**Problem**
Pick out every line of the entries below where "HTTPException" occurs, and copy those lines.

**Dataset content**
(** Gist 7 is created without [max_reads] and read 101 times. *)
Lemma budget_is_exactly_max_reads_witness :
  ∃ rs w2,
    serve_with storage_serving (reads 7 (repeat noon_2026 101))
      (created_world (sample_payload None None)) = (rs, w2)
    ∧ read_count_seen <$> rs !! 99%nat = Some (Some 100)
    ∧ rs !! 100%nat = Some (Fetched (Raise (HTTPException 410 "Read limit exceeded")))
    ∧ gists w2 !! 7%N = None.
Proof.
  destruct (budget_is_exactly_max_reads Calendar.fromisoformat Calendar.isoformat
              storage_serving 7 noon_2025 (sample_payload None None) sample_created
              empty_world (created_world (sample_payload None None))
              (repeat noon_2026 101) primary_key_empty eq_refl eq_refl)
    as (rs & w2 & Hserve & Hviews & Hlast & Hgone).
  - cbn. lia.
  - reflexivity.
  - exists rs, w2. split; [exact Hserve|]. split; [|split; [exact Hlast | exact Hgone]].
    apply (Hviews 99%nat). cbn. lia.
Defined.


(** Gist 7 expires at 14:00+02:00, which is noon UTC, on 2026-01-01. *)
Lemma first_read_is_decided_on_stored_instant_witness :
  (∃ w2,
     api_get_gist Calendar.isoformat storage_serving (noon_2026 + 1) 7
       (created_world (sample_payload (Some "2026-01-01T14:00:00+02:00") (Some 5)))
     = (Raise (HTTPException 410 "Gist expired"), w2)
     ∧ gists w2 !! 7%N = None)
  ∧ ∃ view w2,
      api_get_gist Calendar.isoformat storage_serving noon_2026 7
        (created_world (sample_payload (Some "2026-01-01T14:00:00+02:00") (Some 5)))
      = (Return view, w2)
      ∧ GistResponse.read_count view = 1
      ∧ GistResponse.expiration_date view = Some (Calendar.isoformat noon_2026).
Proof.
  assert (normalizes Calendar.fromisoformat
            (GistCreate.expiration_date
               (sample_payload (Some "2026-01-01T14:00:00+02:00") (Some 5)))
            (Some noon_2026)) as Hnorm.
  { exists {| wall := noon_2026 + 2 * 3600 * 1000000;
              tzinfo := Some (2 * 3600 * 1000000) |}, noon_2026.
    split; [reflexivity|]. split; reflexivity. }
  split.
  - apply (first_read_is_decided_on_stored_instant Calendar.fromisoformat
             Calendar.isoformat storage_serving 7 noon_2025 (noon_2026 + 1) noon_2026
             (sample_payload (Some "2026-01-01T14:00:00+02:00") (Some 5)) sample_created
             empty_world
             (created_world (sample_payload (Some "2026-01-01T14:00:00+02:00") (Some 5)))
             primary_key_empty eq_refl Hnorm); cbn; unfold noon_2026; lia.
  - apply (first_read_is_decided_on_stored_instant Calendar.fromisoformat
             Calendar.isoformat storage_serving 7 noon_2025 noon_2026 noon_2026
             (sample_payload (Some "2026-01-01T14:00:00+02:00") (Some 5)) sample_created
             empty_world
             (created_world (sample_payload (Some "2026-01-01T14:00:00+02:00") (Some 5)))
             primary_key_empty eq_refl Hnorm); cbn; lia.
Defined.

**Task result**
    ∧ rs !! 100%nat = Some (Fetched (Raise (HTTPException 410 "Read limit exceeded")))
     = (Raise (HTTPException 410 "Gist expired"), w2)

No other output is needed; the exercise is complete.